Remember: When asking after the family, remember to ask about the siblings too!!!
The Emotional Impact
We have discussed an number of different situations and possible emotions that the siblings of children with special needs and disabilities may feel. Each individual is different and will handle things in different ways.
These feelings may be positive – including pride at how their sibling is dealing with their diagnosis, pride in their own responsibilities and abilities, pride in their special relationship with their sibling, and understanding of their role within the family and how important they are.

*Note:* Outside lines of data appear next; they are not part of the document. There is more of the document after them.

(** * The live interview session engine of botinterview (App.tsx)

    A shallow embedding of the streaming core of the application: the
    capture callback's resampling, the message handler of the live channel
    (turn aggregation, interruption, playback scheduling), the session
    token discipline, and the post-session transcript analysis with its
    recovery parse. Around this core: the steps of the session controller
    as the event loop can order them, the gesture service
    (services/gestureService.ts), and the way of the resume text and of
    the settings through services/pdfService.ts, components/SetupForm.tsx
    and constants.ts.

    Conventions of the embedding:
    - a JavaScript string is the list of its UTF-16 code units;
    - a JavaScript number that may be fractional (clock times, durations,
      sample rates, JSON numbers) is an exact rational; rounding to binary64
      is not modelled;
    - React state setters are applied to the store in the order they are
      called (all of them are either constant or functional updates);
    - an async function is cut at its [await]s into the pieces that run
      atomically on the event loop; between two pieces any other handler
      may run. [onmessage] has one [await], on [decodeAudioData] of the
      audio service: the decode is not modelled, its outcome (the duration
      of the buffer, or a failure) comes with the event that resumes the
      handler. The teardown [stopAllMedia] is taken as one step;
    - [JSON.parse] is the parser of the ECMA-404 grammar given below; the
      remote model is a function from the prompt to its answer. *)

From Stdlib Require Import ZArith NArith QArith Qround Qminmax Lia Lra.
From Stdlib Require Import String Ascii Sorted.
From stdpp Require Import base list gmap sets.

Local Open Scope Z_scope.

(** ** JavaScript strings *)

Definition code_unit := N.
Definition jsstring := list code_unit.

(** [js s] is the JavaScript string spelled by the ASCII literal [s]. *)
Fixpoint js (s : string) : jsstring :=
  match s with
  | EmptyString => []
  | String c r => N_of_ascii c :: js r
  end.

(** [jsq s] is [js s] with every apostrophe of [s] standing for a double
    quote (code unit 34), so that JSON texts can be written down. *)
Definition jsq (s : string) : jsstring :=
  (λ c : code_unit, if N.eqb c 39 then 34%N else c) <$> js s.

Definition LF : code_unit := 10%N.

(** Truthiness of a string: non-empty. *)
Definition truthy (s : jsstring) : bool :=
  match s with [] => false | _ => true end.

(** WhiteSpace and LineTerminator code points of ECMAScript: what
    [String.prototype.trim] strips and what [\s] matches. *)
Definition isWhiteSpace (c : code_unit) : bool :=
  let c := Z.of_N c in
  (9 <=? c) && (c <=? 13) || (c =? 32) || (c =? 160) || (c =? 5760)
  || (8192 <=? c) && (c <=? 8202) || (c =? 8232) || (c =? 8233)
  || (c =? 8239) || (c =? 8287) || (c =? 12288) || (c =? 65279).

(** [truthy (s.trim())]: trimming leaves something exactly when some code
    unit of [s] is not white space. *)
Definition trim_truthy (s : jsstring) : bool :=
  existsb (λ c, negb (isWhiteSpace c)) s.

(** ** Capture pipeline: the resampling of [onaudioprocess] *)

Definition Qgtb (a b : Q) : bool := negb (Qle_bool a b).

Definition targetSampleRate : Q := 16000.

Section Resample.
Context {sample : Type}.
(** What a [Float32Array] slot holds after [undefined] is stored in it. *)
Variable NaN : sample.

(** [inputData[k]] for a non-negative integer [k]. *)
Definition typed_get (inputData : list sample) (k : Z) : sample :=
  default NaN (inputData !! Z.to_nat k).

(** The value of [finalData] handed to [createPcmBlob]. *)
Definition finalData (sourceSampleRate : Q) (inputData : list sample)
  : list sample :=
  if Qgtb sourceSampleRate targetSampleRate then
    let ratio := (sourceSampleRate / targetSampleRate)%Q in
    let newLength :=
      Qfloor (inject_Z (Z.of_nat (length inputData)) / ratio) in
    (λ i : nat, typed_get inputData (Qfloor (inject_Z (Z.of_nat i) * ratio)))
      <$> seq 0 (Z.to_nat newLength)
  else inputData.

(** The specification's reading, to be compared with [finalData]:
    decimation at the integer-truncated ratio [r] of the two rates, every
    [r]-th sample being kept. *)
Definition decimate_truncated (sourceSampleRate : Q)
    (inputData : list sample) : list sample :=
  let r := Qfloor (sourceSampleRate / targetSampleRate) in
  (λ i : nat, typed_get inputData (Z.of_nat i * r))
    <$> seq 0 (Z.to_nat (Z.of_nat (length inputData) / r)).
End Resample.

(** ** Session controller: the store *)

Inductive InterviewState :=
  IDLE | CONNECTING | ACTIVE | ANALYZING | FEEDBACK | ERROR.

Inductive Role := user | model.
Record ChatMessage := { role : Role; text : jsstring }.

(** Audio source nodes are objects; a node is identified by the order of
    its creation. *)
Definition node := positive.

Inductive AudioContextState := running | suspended | closed.

(** What the handlers ask of the audio device. *)
Inductive AudioCmd :=
  | LoopStart (n : node)                        (* silence loop, [start()] *)
  | BufferStart (n : node) (when duration : Q)  (* [source.start(when)] *)
  | NodeStop (n : node).                        (* [source.stop()] *)

Record Store := mkStore {
  (* refs *)
  currentSessionIdRef : jsstring;
  nextStartTimeRef : Q;
  sourcesRef : gset node;
  currentInputRef : jsstring;
  currentOutputRef : jsstring;
  fullTranscriptRef : jsstring;
  outputAudioContextRef : option AudioContextState;
  (* React state *)
  transcripts : list ChatMessage;
  currentInputTrans : jsstring;
  currentOutputTrans : jsstring;
  tokenUsage : Z;
  state : InterviewState;
  (* the world outside the component *)
  audioDevice : list AudioCmd;
  nodesCreated : node
}.

Definition set_currentSessionIdRef (v : jsstring) (st : Store) : Store :=
  mkStore v (nextStartTimeRef st) (sourcesRef st) (currentInputRef st)
    (currentOutputRef st) (fullTranscriptRef st) (outputAudioContextRef st)
    (transcripts st) (currentInputTrans st) (currentOutputTrans st)
    (tokenUsage st) (state st) (audioDevice st) (nodesCreated st).
Definition set_nextStartTimeRef (v : Q) (st : Store) : Store :=
  mkStore (currentSessionIdRef st) v (sourcesRef st) (currentInputRef st)
    (currentOutputRef st) (fullTranscriptRef st) (outputAudioContextRef st)
    (transcripts st) (currentInputTrans st) (currentOutputTrans st)
    (tokenUsage st) (state st) (audioDevice st) (nodesCreated st).
Definition set_sourcesRef (v : gset node) (st : Store) : Store :=
  mkStore (currentSessionIdRef st) (nextStartTimeRef st) v (currentInputRef
    st) (currentOutputRef st) (fullTranscriptRef st) (outputAudioContextRef
    st) (transcripts st) (currentInputTrans st) (currentOutputTrans st)
    (tokenUsage st) (state st) (audioDevice st) (nodesCreated st).
Definition set_currentInputRef (v : jsstring) (st : Store) : Store :=
  mkStore (currentSessionIdRef st) (nextStartTimeRef st) (sourcesRef st) v
    (currentOutputRef st) (fullTranscriptRef st) (outputAudioContextRef st)
    (transcripts st) (currentInputTrans st) (currentOutputTrans st)
    (tokenUsage st) (state st) (audioDevice st) (nodesCreated st).
Definition set_currentOutputRef (v : jsstring) (st : Store) : Store :=
  mkStore (currentSessionIdRef st) (nextStartTimeRef st) (sourcesRef st)
    (currentInputRef st) v (fullTranscriptRef st) (outputAudioContextRef st)
    (transcripts st) (currentInputTrans st) (currentOutputTrans st)
    (tokenUsage st) (state st) (audioDevice st) (nodesCreated st).
Definition set_fullTranscriptRef (v : jsstring) (st : Store) : Store :=
  mkStore (currentSessionIdRef st) (nextStartTimeRef st) (sourcesRef st)
    (currentInputRef st) (currentOutputRef st) v (outputAudioContextRef st)
    (transcripts st) (currentInputTrans st) (currentOutputTrans st)
    (tokenUsage st) (state st) (audioDevice st) (nodesCreated st).
Definition set_outputAudioContextRef (v : option AudioContextState) (st : Store) : Store :=
  mkStore (currentSessionIdRef st) (nextStartTimeRef st) (sourcesRef st)
    (currentInputRef st) (currentOutputRef st) (fullTranscriptRef st) v
    (transcripts st) (currentInputTrans st) (currentOutputTrans st)
    (tokenUsage st) (state st) (audioDevice st) (nodesCreated st).
Definition set_transcripts (v : list ChatMessage) (st : Store) : Store :=
  mkStore (currentSessionIdRef st) (nextStartTimeRef st) (sourcesRef st)
    (currentInputRef st) (currentOutputRef st) (fullTranscriptRef st)
    (outputAudioContextRef st) v (currentInputTrans st) (currentOutputTrans
    st) (tokenUsage st) (state st) (audioDevice st) (nodesCreated st).
Definition set_currentInputTrans (v : jsstring) (st : Store) : Store :=
  mkStore (currentSessionIdRef st) (nextStartTimeRef st) (sourcesRef st)
    (currentInputRef st) (currentOutputRef st) (fullTranscriptRef st)
    (outputAudioContextRef st) (transcripts st) v (currentOutputTrans st)
    (tokenUsage st) (state st) (audioDevice st) (nodesCreated st).
Definition set_currentOutputTrans (v : jsstring) (st : Store) : Store :=
  mkStore (currentSessionIdRef st) (nextStartTimeRef st) (sourcesRef st)
    (currentInputRef st) (currentOutputRef st) (fullTranscriptRef st)
    (outputAudioContextRef st) (transcripts st) (currentInputTrans st) v
    (tokenUsage st) (state st) (audioDevice st) (nodesCreated st).
Definition set_tokenUsage (v : Z) (st : Store) : Store :=
  mkStore (currentSessionIdRef st) (nextStartTimeRef st) (sourcesRef st)
    (currentInputRef st) (currentOutputRef st) (fullTranscriptRef st)
    (outputAudioContextRef st) (transcripts st) (currentInputTrans st)
    (currentOutputTrans st) v (state st) (audioDevice st) (nodesCreated st).
Definition set_state (v : InterviewState) (st : Store) : Store :=
  mkStore (currentSessionIdRef st) (nextStartTimeRef st) (sourcesRef st)
    (currentInputRef st) (currentOutputRef st) (fullTranscriptRef st)
    (outputAudioContextRef st) (transcripts st) (currentInputTrans st)
    (currentOutputTrans st) (tokenUsage st) v (audioDevice st) (nodesCreated
    st).
Definition set_audioDevice (v : list AudioCmd) (st : Store) : Store :=
  mkStore (currentSessionIdRef st) (nextStartTimeRef st) (sourcesRef st)
    (currentInputRef st) (currentOutputRef st) (fullTranscriptRef st)
    (outputAudioContextRef st) (transcripts st) (currentInputTrans st)
    (currentOutputTrans st) (tokenUsage st) (state st) v (nodesCreated st).
Definition set_nodesCreated (v : node) (st : Store) : Store :=
  mkStore (currentSessionIdRef st) (nextStartTimeRef st) (sourcesRef st)
    (currentInputRef st) (currentOutputRef st) (fullTranscriptRef st)
    (outputAudioContextRef st) (transcripts st) (currentInputTrans st)
    (currentOutputTrans st) (tokenUsage st) (state st) (audioDevice st) v.

Notation "st |> f" := (f st) (at level 45, left associativity, only parsing).

Definition initialStore : Store :=
  mkStore [] 0 ∅ [] [] [] None [] [] [] 0 IDLE [] 1%positive.

Definition jsstring_eqb (a b : jsstring) : bool := bool_decide (a = b).

(** [ctx.createBufferSource()]: a node nobody has seen before. *)
Definition createBufferSource (st : Store) : node * Store :=
  (nodesCreated st, set_nodesCreated (Pos.succ (nodesCreated st)) st).

(** [sourcesRef.current.forEach(s => s.stop()); sourcesRef.current.clear()] *)
Definition stopSources (st : Store) : Store :=
  st |> set_audioDevice
          (audioDevice st ++ (NodeStop <$> elements (sourcesRef st)))
     |> set_sourcesRef ∅.

(** [stopAllMedia], as far as the store goes: the token is cleared in its
    first statement, the output context is closed and its ref dropped
    unless it was closed already, every source is stopped. *)
Definition stopAllMedia (st : Store) : Store :=
  st |> set_currentSessionIdRef []
     |> set_outputAudioContextRef
          (match outputAudioContextRef st with
           | Some closed => Some closed
           | _ => None
           end)
     |> stopSources.

(** [startSilenceLoop(ctx)] *)
Definition startSilenceLoop (st : Store) : Store :=
  let '(silenceSource, st) := createBufferSource st in
  st |> set_audioDevice (audioDevice st ++ [LoopStart silenceSource])
     |> set_sourcesRef ({[silenceSource]} ∪ sourcesRef st).

(** [startInterview] after its cooldown, on the path where the network,
    the credential and the microphone are all available: the new token is
    installed, cursors and React state are reset, both audio contexts are
    created and their silence loops started. [newSessionId] is
    [Date.now().toString()]. *)
Definition startInterview_setup (newSessionId : jsstring) (st : Store) : Store :=
  st |> set_currentSessionIdRef newSessionId
     |> set_nextStartTimeRef 0
     |> set_currentInputRef []
     |> set_currentOutputRef []
     |> set_fullTranscriptRef []
     |> set_state CONNECTING
     |> set_transcripts []
     |> set_currentInputTrans []
     |> set_currentOutputTrans []
     |> set_tokenUsage 0
     |> set_outputAudioContextRef (Some running)
     |> startSilenceLoop
     |> startSilenceLoop.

These feelings can also be negative – fear for the future, grief for what they have lost, resentment towards their sibling, embarrassment and loneliness.
In this course we have talked more about the negative emotions as this where siblings need more support and help. They can feel lonely and isolated and these feelings can grow and develop into something more serious such as clinical depression. They can begin to behave erratically, violently and even self harm. Siblings may even develop post traumatic stress disorder (PTSD). If you suspect a young person is suffering from depression, PTSD or any similar mental health trauma, it is important to encourage parents or guardians to contact the doctor immediately, and put in place any support that is available at school.